- ASSIGNED TASK
Transcribe exactly the span of lines that begins the records and ends with the line holding "destruct (slot_of_bounds q", both boundary lines included.

- PROVIDED DATA
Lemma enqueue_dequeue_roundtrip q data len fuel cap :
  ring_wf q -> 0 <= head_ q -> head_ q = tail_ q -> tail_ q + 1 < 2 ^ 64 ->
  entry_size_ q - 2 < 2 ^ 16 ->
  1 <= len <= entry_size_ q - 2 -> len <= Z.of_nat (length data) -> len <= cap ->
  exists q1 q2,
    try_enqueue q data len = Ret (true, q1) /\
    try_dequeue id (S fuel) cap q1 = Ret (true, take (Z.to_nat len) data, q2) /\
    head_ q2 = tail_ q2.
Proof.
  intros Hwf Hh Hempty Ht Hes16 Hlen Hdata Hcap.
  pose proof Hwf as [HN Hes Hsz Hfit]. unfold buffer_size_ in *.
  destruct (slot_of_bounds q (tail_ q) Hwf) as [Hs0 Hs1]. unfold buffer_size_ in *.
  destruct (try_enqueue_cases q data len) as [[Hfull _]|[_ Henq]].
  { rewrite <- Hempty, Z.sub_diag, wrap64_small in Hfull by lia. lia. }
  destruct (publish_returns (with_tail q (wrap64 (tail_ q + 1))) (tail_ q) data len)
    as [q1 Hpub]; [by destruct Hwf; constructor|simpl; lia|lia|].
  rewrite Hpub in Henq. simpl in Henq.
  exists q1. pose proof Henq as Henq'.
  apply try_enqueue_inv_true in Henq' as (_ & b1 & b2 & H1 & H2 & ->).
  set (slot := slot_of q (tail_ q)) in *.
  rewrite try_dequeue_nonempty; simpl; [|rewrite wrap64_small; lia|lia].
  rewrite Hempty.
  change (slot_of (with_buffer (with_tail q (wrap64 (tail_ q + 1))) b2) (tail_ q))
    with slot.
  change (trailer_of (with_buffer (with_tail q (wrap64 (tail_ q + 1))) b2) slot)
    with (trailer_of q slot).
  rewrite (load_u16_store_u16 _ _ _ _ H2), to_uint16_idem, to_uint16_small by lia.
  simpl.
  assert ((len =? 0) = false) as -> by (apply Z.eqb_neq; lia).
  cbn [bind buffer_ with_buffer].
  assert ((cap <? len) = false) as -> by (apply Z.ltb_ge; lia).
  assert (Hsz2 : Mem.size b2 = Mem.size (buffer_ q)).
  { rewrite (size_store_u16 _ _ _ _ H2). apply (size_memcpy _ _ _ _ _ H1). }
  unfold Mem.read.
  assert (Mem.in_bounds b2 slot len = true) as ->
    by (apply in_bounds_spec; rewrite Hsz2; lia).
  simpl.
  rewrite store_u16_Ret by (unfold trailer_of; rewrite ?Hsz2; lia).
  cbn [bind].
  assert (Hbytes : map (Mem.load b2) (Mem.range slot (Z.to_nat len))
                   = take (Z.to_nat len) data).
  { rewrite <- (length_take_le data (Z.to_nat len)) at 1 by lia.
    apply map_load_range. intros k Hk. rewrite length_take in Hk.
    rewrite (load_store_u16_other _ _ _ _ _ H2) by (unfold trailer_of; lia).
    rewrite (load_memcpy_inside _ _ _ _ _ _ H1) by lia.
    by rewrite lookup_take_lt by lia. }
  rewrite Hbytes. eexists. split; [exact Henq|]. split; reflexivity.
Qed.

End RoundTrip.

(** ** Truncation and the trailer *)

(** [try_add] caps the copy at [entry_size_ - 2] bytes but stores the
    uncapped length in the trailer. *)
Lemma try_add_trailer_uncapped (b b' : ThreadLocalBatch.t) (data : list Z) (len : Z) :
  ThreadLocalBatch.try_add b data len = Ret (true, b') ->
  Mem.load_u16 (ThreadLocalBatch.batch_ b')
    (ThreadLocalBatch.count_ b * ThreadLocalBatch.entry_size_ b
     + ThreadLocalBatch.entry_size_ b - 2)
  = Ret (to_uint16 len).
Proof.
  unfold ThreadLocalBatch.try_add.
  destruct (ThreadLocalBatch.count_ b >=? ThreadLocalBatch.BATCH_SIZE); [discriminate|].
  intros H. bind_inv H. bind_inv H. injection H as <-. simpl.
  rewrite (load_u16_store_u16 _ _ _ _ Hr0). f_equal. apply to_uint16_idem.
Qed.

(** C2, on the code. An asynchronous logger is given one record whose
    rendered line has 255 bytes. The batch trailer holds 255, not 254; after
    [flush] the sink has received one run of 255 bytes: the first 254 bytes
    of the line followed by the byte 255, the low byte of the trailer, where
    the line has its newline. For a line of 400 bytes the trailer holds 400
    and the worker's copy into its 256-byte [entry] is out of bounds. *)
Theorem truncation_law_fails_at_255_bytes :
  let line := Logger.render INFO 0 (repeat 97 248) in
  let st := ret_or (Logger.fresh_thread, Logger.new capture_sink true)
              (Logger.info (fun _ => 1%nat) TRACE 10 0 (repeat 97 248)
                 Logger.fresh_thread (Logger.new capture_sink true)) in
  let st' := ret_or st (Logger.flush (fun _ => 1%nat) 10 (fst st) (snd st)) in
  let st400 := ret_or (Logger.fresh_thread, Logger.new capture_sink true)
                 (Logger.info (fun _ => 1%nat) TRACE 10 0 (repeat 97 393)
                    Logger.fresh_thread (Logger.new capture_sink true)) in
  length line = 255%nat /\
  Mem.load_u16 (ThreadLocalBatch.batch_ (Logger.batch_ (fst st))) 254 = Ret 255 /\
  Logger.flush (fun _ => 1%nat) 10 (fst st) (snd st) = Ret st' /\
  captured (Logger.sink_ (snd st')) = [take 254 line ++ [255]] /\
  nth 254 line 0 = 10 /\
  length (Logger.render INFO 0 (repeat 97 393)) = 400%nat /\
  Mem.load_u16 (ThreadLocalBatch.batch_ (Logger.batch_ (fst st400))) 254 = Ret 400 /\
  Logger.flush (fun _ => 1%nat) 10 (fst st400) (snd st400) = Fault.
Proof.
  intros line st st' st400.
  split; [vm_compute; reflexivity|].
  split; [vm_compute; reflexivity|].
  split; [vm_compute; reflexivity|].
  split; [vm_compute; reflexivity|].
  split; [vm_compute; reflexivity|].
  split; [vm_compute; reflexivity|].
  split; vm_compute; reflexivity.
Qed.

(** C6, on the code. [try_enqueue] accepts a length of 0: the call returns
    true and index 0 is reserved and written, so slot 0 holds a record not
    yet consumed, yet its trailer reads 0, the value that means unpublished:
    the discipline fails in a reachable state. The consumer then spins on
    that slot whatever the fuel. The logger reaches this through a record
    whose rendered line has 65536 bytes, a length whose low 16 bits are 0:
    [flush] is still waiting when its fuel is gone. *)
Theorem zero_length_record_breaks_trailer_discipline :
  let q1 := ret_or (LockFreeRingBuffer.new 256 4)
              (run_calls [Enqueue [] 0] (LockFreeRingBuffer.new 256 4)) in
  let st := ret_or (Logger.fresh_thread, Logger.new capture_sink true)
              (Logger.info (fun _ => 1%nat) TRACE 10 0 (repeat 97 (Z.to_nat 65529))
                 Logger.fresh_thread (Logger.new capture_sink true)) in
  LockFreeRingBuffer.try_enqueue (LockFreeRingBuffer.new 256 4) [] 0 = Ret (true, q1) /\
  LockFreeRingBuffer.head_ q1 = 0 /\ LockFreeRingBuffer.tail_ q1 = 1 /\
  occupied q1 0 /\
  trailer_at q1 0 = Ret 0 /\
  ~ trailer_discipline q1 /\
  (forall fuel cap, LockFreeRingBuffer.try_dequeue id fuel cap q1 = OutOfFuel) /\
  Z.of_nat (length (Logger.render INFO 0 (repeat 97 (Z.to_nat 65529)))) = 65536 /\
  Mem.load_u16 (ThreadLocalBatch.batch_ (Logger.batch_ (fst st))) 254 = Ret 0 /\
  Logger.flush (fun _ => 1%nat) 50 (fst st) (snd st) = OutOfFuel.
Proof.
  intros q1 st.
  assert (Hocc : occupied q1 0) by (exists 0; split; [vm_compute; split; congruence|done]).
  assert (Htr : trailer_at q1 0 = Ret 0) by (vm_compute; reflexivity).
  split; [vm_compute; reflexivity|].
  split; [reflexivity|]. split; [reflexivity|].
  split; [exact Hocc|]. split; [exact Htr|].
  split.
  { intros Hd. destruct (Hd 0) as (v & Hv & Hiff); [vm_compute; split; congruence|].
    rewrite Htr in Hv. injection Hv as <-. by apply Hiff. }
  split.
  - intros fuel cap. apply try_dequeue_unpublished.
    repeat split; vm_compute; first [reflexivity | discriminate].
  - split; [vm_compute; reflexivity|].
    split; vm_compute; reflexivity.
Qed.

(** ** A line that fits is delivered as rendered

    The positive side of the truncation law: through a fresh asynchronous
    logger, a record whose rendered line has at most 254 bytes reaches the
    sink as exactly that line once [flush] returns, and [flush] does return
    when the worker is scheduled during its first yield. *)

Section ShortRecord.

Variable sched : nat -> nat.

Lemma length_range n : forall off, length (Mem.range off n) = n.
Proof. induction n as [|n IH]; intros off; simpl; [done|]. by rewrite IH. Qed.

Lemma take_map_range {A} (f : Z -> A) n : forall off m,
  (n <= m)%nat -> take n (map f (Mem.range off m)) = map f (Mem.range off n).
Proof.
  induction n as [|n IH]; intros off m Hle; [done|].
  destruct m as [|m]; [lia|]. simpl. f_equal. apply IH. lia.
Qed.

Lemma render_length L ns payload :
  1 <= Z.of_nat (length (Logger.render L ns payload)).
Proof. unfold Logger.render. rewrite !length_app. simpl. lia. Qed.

- PROBLEM SOLUTION
Lemma enqueue_dequeue_roundtrip q data len fuel cap :
  ring_wf q -> 0 <= head_ q -> head_ q = tail_ q -> tail_ q + 1 < 2 ^ 64 ->
  entry_size_ q - 2 < 2 ^ 16 ->
  1 <= len <= entry_size_ q - 2 -> len <= Z.of_nat (length data) -> len <= cap ->
  exists q1 q2,
    try_enqueue q data len = Ret (true, q1) /\
    try_dequeue id (S fuel) cap q1 = Ret (true, take (Z.to_nat len) data, q2) /\
    head_ q2 = tail_ q2.
Proof.
  intros Hwf Hh Hempty Ht Hes16 Hlen Hdata Hcap.
  pose proof Hwf as [HN Hes Hsz Hfit]. unfold buffer_size_ in *.
  destruct (slot_of_bounds q (tail_ q) Hwf) as [Hs0 Hs1]. unfold buffer_size_ in *.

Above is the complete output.